#### [Supplied material]
Definition generate_all_screenshots (clean : bool)
    (specific_device : option string) : M bool :=
  print MStarting ;;
  (if clean then clean_screenshots else mret tt) ;;
  match devices_to_process specific_device with
  | None =>
      print (MUnknownDevice (default "" specific_device)) ;;
      mret false
  | Some devices =>
      let total_devices := length devices in
      success_count ← for_fold devices 0%nat (device_iteration total_devices);
      create_screenshot_manifest ;;
      print MGenerationCompleted ;;
      print (MSummary success_count total_devices) ;;
      print (MSavedTo output_dir) ;;
      (if (success_count <? total_devices)%nat
       then print (MDevicesFailed (total_devices - success_count))
       else mret tt) ;;
      mret (success_count =? total_devices)%nat
  end.

End Driver.

(** ** [main] *)

Record Args := {
  arg_clean : bool;
  arg_device : option string;
  arg_project_path : string
}.

Definition initial (o : OutputDir) : State := {| out := o; trace := [] |}.

(** The process exit status with the final state.  [o] is the output
    directory as the constructor of [ScreenshotGenerator] leaves it.  An
    exception that reaches the top level ends the process with status 1. *)
Definition main (E : Env) (args : Args) (o : OutputDir) : Z * State :=
  let project_path := arg_project_path args in
  if negb (path_exists E (path_join project_path "OneBox.xcodeproj")) then
    (1, add_event (Print MProjectNotFound) (initial o))
  else
    match generate_all_screenshots E project_path "OneBox"
            (arg_clean args) (arg_device args) (initial o) with
    | (Ok success, st) => (if success then 0 else 1, st)
    | (Exc _, st) => (1, st)
    end.

(** ** Concrete environments *)

Module Fixture.

Definition ok : CompletedProcess :=
  {| returncode := 0; stdout := "{}"; stderr := "" |}.

Definition exit_1 (err : string) : CompletedProcess :=
  {| returncode := 1; stdout := ""; stderr := err |}.

(** A simulator for every key of the device table. *)
Definition simulators : list (string * list SimDevice) :=
  [ ("com.apple.CoreSimulator.SimRuntime.iOS-17-0",
     [ {| sim_name := "iPhone 15 Pro Max"; isAvailable := true; udid := "A1" |};
       {| sim_name := "iPhone 15"; isAvailable := true; udid := "B2" |};
       {| sim_name := "iPad Pro 12.9-inch"; isAvailable := true; udid := "C3" |} ]) ].

(** The value of [SCREENSHOT_DEVICE] in the command that was run last. *)
Definition capturing (t : list Event) : option string :=
  match last t with
  | Some (Run c) =>
      match list_find (λ kv, kv.1 = "SCREENSHOT_DEVICE") (extra_env c) with
      | Some (_, kv) => Some kv.2
      | None => None
      end
  | _ => None
  end.

(** Every tool succeeds; the UI tests save what [saved] says. *)
Definition env (saved : list Event → gmap string content) : Env :=
  {| respond := λ _ _, Returns ok;
     json_loads := λ _, inr simulators;
     saved_images := saved;
     strftime := λ _, "2024-05-01 12:00:00";
     path_exists := λ _, true |}.

(** The UI tests save one image named for the device they run on. *)
Definition well_named (t : list Event) : gmap string content :=
  match capturing t with
  | Some "iPhone 15 Pro Max" => {[ "iPhone_15_Pro_Max_home_screen.png" := Bytes "a" ]}
  | Some "iPhone 15" => {[ "iPhone_15_home_screen.png" := Bytes "b" ]}
  | Some _ => {[ "iPad_Pro_12.9-inch_6th_generation_split_view_tools.png" := Bytes "c" ]}
  | None => ∅
  end.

#### [What the task asks]
Exactly as written, give the line containing "Definition well_named (t" and all remaining lines of the records.

#### [Solution for this problem]
Definition well_named (t : list Event) : gmap string content :=
  match capturing t with
  | Some "iPhone 15 Pro Max" => {[ "iPhone_15_Pro_Max_home_screen.png" := Bytes "a" ]}
  | Some "iPhone 15" => {[ "iPhone_15_home_screen.png" := Bytes "b" ]}
  | Some _ => {[ "iPad_Pro_12.9-inch_6th_generation_split_view_tools.png" := Bytes "c" ]}
  | None => ∅
  end.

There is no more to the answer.